> _Task to complete_: Where a line of the records contains the word "Lemma", show that line.

[Stored data entries]

━━━━━━━━

(* ===== verification/Wal.v ===== *)
(** * The write-ahead log

    [wal.h/.cpp]: records [crc32c][length][data] appended to one file, and [replay], which
    reads the longest well-formed prefix.  The fuel of the replay loop is the file length
    plus one; every record takes at least eight bytes. *)

From Stdlib Require Import ZArith Lia.
From stdpp Require Import base numbers strings list gmap.
From S2P Require Import Prelude Coding Slice FileSystem.
Local Open Scope Z_scope.

Record WAL := mkWAL {
  wal_path : bytes;
  wal_open : bool;   (* fd_ >= 0 *)
}.

Definition wal_fd (w : WAL) : option bytes := if wal_open w then Some (wal_path w) else None.

Definition WAL_new (fs : FS) (path : bytes) : FS * WAL :=
  let '(fs, ok) := fs_open fs path false in (fs, mkWAL path ok).

Definition wal_append (fs : FS) (w : WAL) (data : bytes) : FS * Status :=
  if negb (wal_open w) then (fs, SIOError (bs "WAL not open"))
  else
    let crc := crc32c data in
    let len := u32 (zlen data) in
    let '(fs, n) := fs_write fs (wal_fd w) (encodeFixed32 crc ++ encodeFixed32 len) in
    if negb (n =? 8) then (fs, SIOError (bs "WAL write header failed"))
    else if len >? 0 then
      let '(fs, n) := fs_write fs (wal_fd w) (take (Z.to_nat len) data) in
      if n =? len then (fs, SOk) else (fs, SIOError (bs "WAL write data failed"))
    else (fs, SOk).

Definition wal_sync (fs : FS) (w : WAL) : FS * Status :=
  if wal_open w then
    let '(fs, ok) := fs_fdatasync fs (wal_fd w) in
    if ok then (fs, SOk) else (fs, SIOError (bs "WAL fsync failed"))
  else (fs, SOk).

(** The read loop over the bytes from the current position. *)
Fixpoint replay_loop (fuel : nat) (p : bytes) : list bytes :=
  match fuel with
  | O => []
  | S fuel =>
      if decide (length p < 8)%nat then []
      else
        let crc := default 0 (decodeFixed32 p) in
        let len := Z.to_nat (default 0 (decodeFixed32 (drop 4 p))) in
        let p := drop 8 p in
        if decide (length p < len)%nat then []
        else
          let data := take len p in
          if crc32c data =? crc then data :: replay_loop fuel (drop len p) else []
  end.

Definition wal_replay (fs : FS) (w : WAL) : list bytes :=
  if wal_open w then
    let p := default [] (fs_read fs (wal_path w)) in replay_loop (S (length p)) p
  else [].

Definition wal_truncate (fs : FS) (w : WAL) : FS * WAL * Status :=
  let '(fs, _) := fs_unlink fs (wal_path w) in
  let '(fs, ok) := fs_open fs (wal_path w) false in
  (fs, mkWAL (wal_path w) ok, if ok then SOk else SIOError (bs "WAL reopen after truncate failed")).

Definition wal_exists (fs : FS) (w : WAL) : bool := bool_decide (is_Some (fs_read fs (wal_path w))).

(** ** The log as a function of its records *)

Definition wal_record (d : bytes) : bytes :=
  encodeFixed32 (crc32c d) ++ encodeFixed32 (u32 (zlen d)) ++ d.

Definition wal_log (rs : list bytes) : bytes := concat (wal_record <$> rs).

Definition wal_fits (d : bytes) : Prop := zlen d < 2 ^ 31.

Lemma length_wal_record d : length (wal_record d) = (8 + length d)%nat.
Proof. done. Qed.

Lemma wal_log_cons d rs : wal_log (d :: rs) = wal_record d ++ wal_log rs.
Proof. done. Qed.

Lemma wal_log_app rs1 rs2 : wal_log (rs1 ++ rs2) = wal_log rs1 ++ wal_log rs2.
Proof. unfold wal_log. by rewrite fmap_app, concat_app. Qed.

Lemma wal_log_length rs : (length rs <= length (wal_log rs))%nat.
Proof.
  induction rs as [|d rs IH]; [done|]. rewrite wal_log_cons, length_app, length_wal_record. simpl. lia.
Qed.

Lemma replay_loop_record fuel d p :
  wal_fits d -> replay_loop (S fuel) (wal_record d ++ p) = d :: replay_loop fuel p.
Proof.
  intros Hd. pose proof (zlen_nonneg d) as Hz. unfold wal_fits in Hd.
  cbn [replay_loop]. rewrite decide_False by (rewrite length_app, length_wal_record; lia).
  unfold wal_record. rewrite <- !app_assoc, decodeFixed32_encode by apply crc32c_range.
  rewrite (drop_app_exact _ _ 4) by done. rewrite decodeFixed32_encode by apply u32_range.
  rewrite (app_assoc (encodeFixed32 _)), (drop_app_exact _ _ 8) by done. cbn [from_option id].
  rewrite u32_small, to_nat_zlen by lia.
  rewrite decide_False by (rewrite length_app; lia).
  by rewrite take_app_length, drop_app_length, Z.eqb_refl.
Qed.

(** A tail that is not a whole record ends the replay. *)
Definition torn (p : bytes) : Prop := forall fuel, replay_loop fuel p = [].

Lemma replay_loop_log fuel rs p :
  Forall wal_fits rs -> torn p -> (length rs < fuel)%nat -> replay_loop fuel (wal_log rs ++ p) = rs.
Proof.
  intros Hrs Ht. revert fuel. induction Hrs as [|d rs Hd _ IH]; intros fuel Hf; [apply Ht|].
  destruct fuel as [|fuel]; [simpl in Hf; lia|].
  rewrite wal_log_cons, <- app_assoc, replay_loop_record by done.
  rewrite IH by (simpl in Hf; lia). done.
Qed.

Lemma torn_nil : torn [].
Proof. by intros [|fuel]. Qed.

━━━━━━━━

> _Final answer_:
Lemma length_wal_record d : length (wal_record d) = (8 + length d)%nat.
Lemma wal_log_cons d rs : wal_log (d :: rs) = wal_record d ++ wal_log rs.
Lemma wal_log_app rs1 rs2 : wal_log (rs1 ++ rs2) = wal_log rs1 ++ wal_log rs2.
Lemma wal_log_length rs : (length rs <= length (wal_log rs))%nat.
Lemma replay_loop_record fuel d p :
Lemma replay_loop_log fuel rs p :
Lemma torn_nil : torn [].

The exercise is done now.